Sports Corolla Early. Pretty common nose, was used on Sports models internationally from 1979 through 1983.


Sports Corolla Early. Same as above, but the European version with clear corners and fender marker lights.


Sports Corolla Late. Flush mounted headlights. I’m pretty sure this nose was Japan only.


Sports Sprinter Early. Rare nose, pretty sure this is a Japanese only nose. Though I’ve seen E7’s from the Philippians with these noses.


Sports Sprinter Late. Molded headlights, Japan Only.



Mostly just variations in taillights. My information on these are a bit blurry as the back is the least common place people take photos.


Sedan Corolla Early. These are very common taillights, but still pretty with the chrome trim!


Sedan Corolla Early. Same as the ones pictured above, but without chrome.


Sedan Corolla Late. Cleaned up and smoothed out was a common theme on late model taillights. I quite enjoy these as long as I ignore the weird Saab wheel swap trend from the 90’s.


Sedan Sprinter Early. Note that the taillight and quarter panel are unique to the Sprinter and are not compatible with the corolla models.


Sedan Sprinter Late. It was so hard to find this photo that I had to grab a still from a video.


Wagon Early Black. 


Wagon Early Chrome.


Wagon Late. These were also brought closer to a monochromatic feel like the late model sports and sedan tails.

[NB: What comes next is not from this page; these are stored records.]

(* ===== verification/PgRecover.v ===== *)
(** * The pager: recovery

    That [sqlite3PagerSharedLock] restores a database: when the journal next to the
    database file holds the old content of every page that may have changed, a
    new connection finds the old database. *)

From S2P Require Import Prelude Varint Buffer Bitvec PgFile PgImage Pager PgTxn PgHot PgJournal.
#[local] Open Scope Z_scope.
#[local] Open Scope c_scope.
#[local] Open Scope list_scope.

(** ** Master journals *)

(** The last bytes of a journal are not those of the record of a master journal. *)
Definition no_master (l : list Z) : Prop := slice l (zlen l - 8) 8 ≠ aJournalMagic.

Lemma readMasterJournal_none w f m : events (en w) = [] → the_file Jfd w = Ret f → no_master (now f) → bytes_ok (now f) →
  readMasterJournal m w = Ret ((SQLITE_OK, []), w).
Proof.
  intros He Hf Hno Hb. unfold readMasterJournal. rewrite (sm_bind_run _ _ _ _ _ (OsFileSize_ok w He Jfd f Hf)). okb.
  destruct (Z.ltb_spec (zlen (now f)) 16) as [|Hl]; [done|]. unfold read32bits. rewrite !bind_assoc.
  rewrite (sm_bind_run _ _ _ _ _ (OsRead_ok w He Jfd f 4 (zlen (now f) - 16) Hf ltac:(lia) ltac:(lia) ltac:(lia))). okb. rewrite bind_assoc.
  destruct (get4_slice (now f) (zlen (now f) - 16) Hb ltac:(lia) ltac:(lia)) as [len El]. rewrite (bind_lift _ _ _ _ El). prun. okb.
  destruct ((m <=? len) || (len =? 0)); [done|]. rewrite !bind_assoc.
  rewrite (sm_bind_run _ _ _ _ _ (OsRead_ok w He Jfd f 4 (zlen (now f) - 12) Hf ltac:(lia) ltac:(lia) ltac:(lia))). okb. rewrite bind_assoc.
  destruct (get4_slice (now f) (zlen (now f) - 12) Hb ltac:(lia) ltac:(lia)) as [ck Ec]. rewrite (bind_lift _ _ _ _ Ec). prun. okb.
  rewrite (sm_bind_run _ _ _ _ _ (OsRead_ok w He Jfd f 8 (zlen (now f) - 8) Hf ltac:(lia) ltac:(lia) ltac:(lia))). okb.
  by rewrite bool_decide_eq_false_2.
Qed.

(** ** The end of a recovery *)

(** A connection without a transaction. *)
Record idle (lock : Z) (w : world) : Prop := {
  idle_events : events (en w) = [];
  idle_memory : memory (en w) = [];
  idle_lock : eLock (pg w) = lock;
  idle_err : errCode (pg w) = SQLITE_OK;
  idle_cache : cache w = ∅;
  idle_refs : refs w = ∅;
  idle_excl : exclusiveMode (cf w) = false }.

Lemma idle_assign lock f w : idle lock w → eLock (f (pg w)) = eLock (pg w) → errCode (f (pg w)) = errCode (pg w) → idle lock (set_pg f w).
Proof. intros [] H1 H2. split; cbn; rewrite ?H1, ?H2; done. Qed.

Lemma fmap_clean_empty : make_clean <$> (∅ : gmap Z PgHdr) = ∅.
Proof. apply fmap_empty. Qed.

Internationally there were 9 different engines available for the E7 Chassis. However, I’m just going to focus on the most common ones. To understand chassis codes a “KE70” would have a “K” series engines.

4K 1.3L OHV. This is where the “K” in KE70 comes from. 4K is common to Australia and many other countries. 7K swaps are common in these chassis. KE70’s had steering racks.


4AC 1.6L SOHC. This is the “A” in AE70. In North America these were one year only 1983. Japan had 3AC equipped models as well. 4/3AC cars had steering racks.


3TC 1.8L OHV. 1.8L often referred to as a “.8” car by those who enjoy Corollas in the Central American communities. 3TC cars had a steering box setup similar to the previous E3/E5 chassis 3rd gen corollas. Least desirable chassis for handling, but a great motor.


2TG 1.6L DOHC. Both the 3TC and 2TG would be considered “TE70” chassis. The 2TG was a 1.6L DOHC performance version found in Japan and I think Europe as well. I’m unsure if the 2TG equipped cars came with a steering box or rack.


1C 1.8L Diesel. A Japan and European option, may have even made it to South America and Africa. 2C swaps are extremely common especially in developing countries.


Well, that sums up the extent of my focus. There is far more information about these cars floating around, here’s a good jump off point for you!

6 thoughts on “E7 Love❣❣❣

  1. Excellent article. I own a Toyota AE70 Sprinter and would like to know if i can be able to buy both front and rear bumbers, and 3a – u engine Crankshaft.